▸ **WHAT THIS TASK INVOLVES**
Once you reach the line containing "player_number sv (mkUser (jsid s)) = None" in the entries below, write out that line and each one after it down to the line containing "JsId_eqb_eq in E1.", exactly and with nothing added.

Start of MATERIAL FOR THIS TASK

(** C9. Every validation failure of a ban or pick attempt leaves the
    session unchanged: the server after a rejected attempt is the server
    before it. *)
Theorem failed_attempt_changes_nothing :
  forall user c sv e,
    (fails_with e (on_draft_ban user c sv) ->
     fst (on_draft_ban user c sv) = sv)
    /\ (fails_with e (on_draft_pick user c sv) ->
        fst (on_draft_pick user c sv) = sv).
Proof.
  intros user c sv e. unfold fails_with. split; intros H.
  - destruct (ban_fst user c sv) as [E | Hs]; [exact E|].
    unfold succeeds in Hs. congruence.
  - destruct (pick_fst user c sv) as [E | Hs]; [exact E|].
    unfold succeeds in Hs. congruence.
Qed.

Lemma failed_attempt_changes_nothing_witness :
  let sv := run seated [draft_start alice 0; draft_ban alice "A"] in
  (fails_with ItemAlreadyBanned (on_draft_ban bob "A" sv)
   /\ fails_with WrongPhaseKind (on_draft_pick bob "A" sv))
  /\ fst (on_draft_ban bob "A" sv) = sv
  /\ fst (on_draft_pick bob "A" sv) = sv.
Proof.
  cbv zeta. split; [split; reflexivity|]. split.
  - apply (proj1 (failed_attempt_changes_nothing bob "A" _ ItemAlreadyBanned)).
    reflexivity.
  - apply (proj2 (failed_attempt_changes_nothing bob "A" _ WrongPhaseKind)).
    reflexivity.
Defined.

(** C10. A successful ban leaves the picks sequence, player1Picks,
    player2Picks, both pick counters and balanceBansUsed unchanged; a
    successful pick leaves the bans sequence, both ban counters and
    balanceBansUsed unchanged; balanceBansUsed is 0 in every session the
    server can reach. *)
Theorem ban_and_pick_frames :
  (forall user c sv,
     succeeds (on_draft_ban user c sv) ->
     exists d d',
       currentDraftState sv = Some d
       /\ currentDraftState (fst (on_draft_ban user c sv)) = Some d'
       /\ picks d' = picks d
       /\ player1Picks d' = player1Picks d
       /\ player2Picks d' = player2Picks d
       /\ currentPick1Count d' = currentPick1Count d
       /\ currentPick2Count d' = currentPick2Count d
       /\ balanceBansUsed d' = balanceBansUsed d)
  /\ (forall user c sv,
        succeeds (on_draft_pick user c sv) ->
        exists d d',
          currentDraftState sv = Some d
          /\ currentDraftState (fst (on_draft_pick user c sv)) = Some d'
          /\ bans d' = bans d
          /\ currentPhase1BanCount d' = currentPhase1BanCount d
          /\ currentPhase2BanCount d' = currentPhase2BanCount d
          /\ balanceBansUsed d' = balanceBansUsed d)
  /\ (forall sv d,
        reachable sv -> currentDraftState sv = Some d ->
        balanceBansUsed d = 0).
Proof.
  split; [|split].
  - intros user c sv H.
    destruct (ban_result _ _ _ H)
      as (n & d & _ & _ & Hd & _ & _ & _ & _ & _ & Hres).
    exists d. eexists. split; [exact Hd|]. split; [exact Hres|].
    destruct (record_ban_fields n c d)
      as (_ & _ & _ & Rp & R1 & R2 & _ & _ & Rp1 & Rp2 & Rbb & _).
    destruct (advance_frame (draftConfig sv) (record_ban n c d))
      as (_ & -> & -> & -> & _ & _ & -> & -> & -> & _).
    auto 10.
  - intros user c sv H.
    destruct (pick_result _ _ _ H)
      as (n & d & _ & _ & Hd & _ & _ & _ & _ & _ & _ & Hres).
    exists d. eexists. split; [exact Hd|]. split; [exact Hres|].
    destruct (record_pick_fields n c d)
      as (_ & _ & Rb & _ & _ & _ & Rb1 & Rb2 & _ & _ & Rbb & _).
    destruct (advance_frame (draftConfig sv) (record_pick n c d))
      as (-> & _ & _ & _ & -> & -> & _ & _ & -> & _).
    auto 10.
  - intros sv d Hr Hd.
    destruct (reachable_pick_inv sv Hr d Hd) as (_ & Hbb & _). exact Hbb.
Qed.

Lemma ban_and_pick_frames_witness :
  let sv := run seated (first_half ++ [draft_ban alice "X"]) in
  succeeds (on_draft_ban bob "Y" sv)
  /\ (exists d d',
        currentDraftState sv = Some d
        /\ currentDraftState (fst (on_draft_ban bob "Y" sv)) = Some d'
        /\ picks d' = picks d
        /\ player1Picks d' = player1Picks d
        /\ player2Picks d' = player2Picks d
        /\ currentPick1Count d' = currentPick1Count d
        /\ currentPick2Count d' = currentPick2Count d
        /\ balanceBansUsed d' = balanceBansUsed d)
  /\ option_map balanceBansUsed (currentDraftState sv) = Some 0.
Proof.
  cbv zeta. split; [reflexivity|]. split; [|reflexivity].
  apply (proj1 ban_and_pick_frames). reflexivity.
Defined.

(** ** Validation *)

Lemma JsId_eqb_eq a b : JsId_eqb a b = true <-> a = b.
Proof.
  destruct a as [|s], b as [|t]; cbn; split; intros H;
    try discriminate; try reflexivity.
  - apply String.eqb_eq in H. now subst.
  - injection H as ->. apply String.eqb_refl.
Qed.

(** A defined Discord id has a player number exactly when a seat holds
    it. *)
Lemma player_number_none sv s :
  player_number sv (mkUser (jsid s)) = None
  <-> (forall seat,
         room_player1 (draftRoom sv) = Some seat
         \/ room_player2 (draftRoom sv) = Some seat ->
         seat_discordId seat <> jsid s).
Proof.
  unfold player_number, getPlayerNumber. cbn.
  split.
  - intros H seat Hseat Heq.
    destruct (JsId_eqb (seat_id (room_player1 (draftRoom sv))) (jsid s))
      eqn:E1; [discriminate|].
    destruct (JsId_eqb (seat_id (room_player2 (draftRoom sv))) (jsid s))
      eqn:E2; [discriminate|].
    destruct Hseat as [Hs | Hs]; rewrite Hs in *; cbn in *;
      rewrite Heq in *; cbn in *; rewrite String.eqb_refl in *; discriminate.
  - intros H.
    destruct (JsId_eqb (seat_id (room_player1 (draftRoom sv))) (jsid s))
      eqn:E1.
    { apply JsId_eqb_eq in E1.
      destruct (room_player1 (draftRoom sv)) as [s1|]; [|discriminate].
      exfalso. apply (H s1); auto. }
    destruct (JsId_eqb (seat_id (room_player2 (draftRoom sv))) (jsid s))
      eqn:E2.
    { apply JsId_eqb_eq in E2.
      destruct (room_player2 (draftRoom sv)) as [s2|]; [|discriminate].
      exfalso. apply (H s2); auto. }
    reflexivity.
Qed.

End of MATERIAL FOR THIS TASK

▸ **ANSWER**
  player_number sv (mkUser (jsid s)) = None
  <-> (forall seat,
         room_player1 (draftRoom sv) = Some seat
         \/ room_player2 (draftRoom sv) = Some seat ->
         seat_discordId seat <> jsid s).
Proof.
  unfold player_number, getPlayerNumber. cbn.
  split.
  - intros H seat Hseat Heq.
    destruct (JsId_eqb (seat_id (room_player1 (draftRoom sv))) (jsid s))
      eqn:E1; [discriminate|].
    destruct (JsId_eqb (seat_id (room_player2 (draftRoom sv))) (jsid s))
      eqn:E2; [discriminate|].
    destruct Hseat as [Hs | Hs]; rewrite Hs in *; cbn in *;
      rewrite Heq in *; cbn in *; rewrite String.eqb_refl in *; discriminate.
  - intros H.
    destruct (JsId_eqb (seat_id (room_player1 (draftRoom sv))) (jsid s))
      eqn:E1.
    { apply JsId_eqb_eq in E1.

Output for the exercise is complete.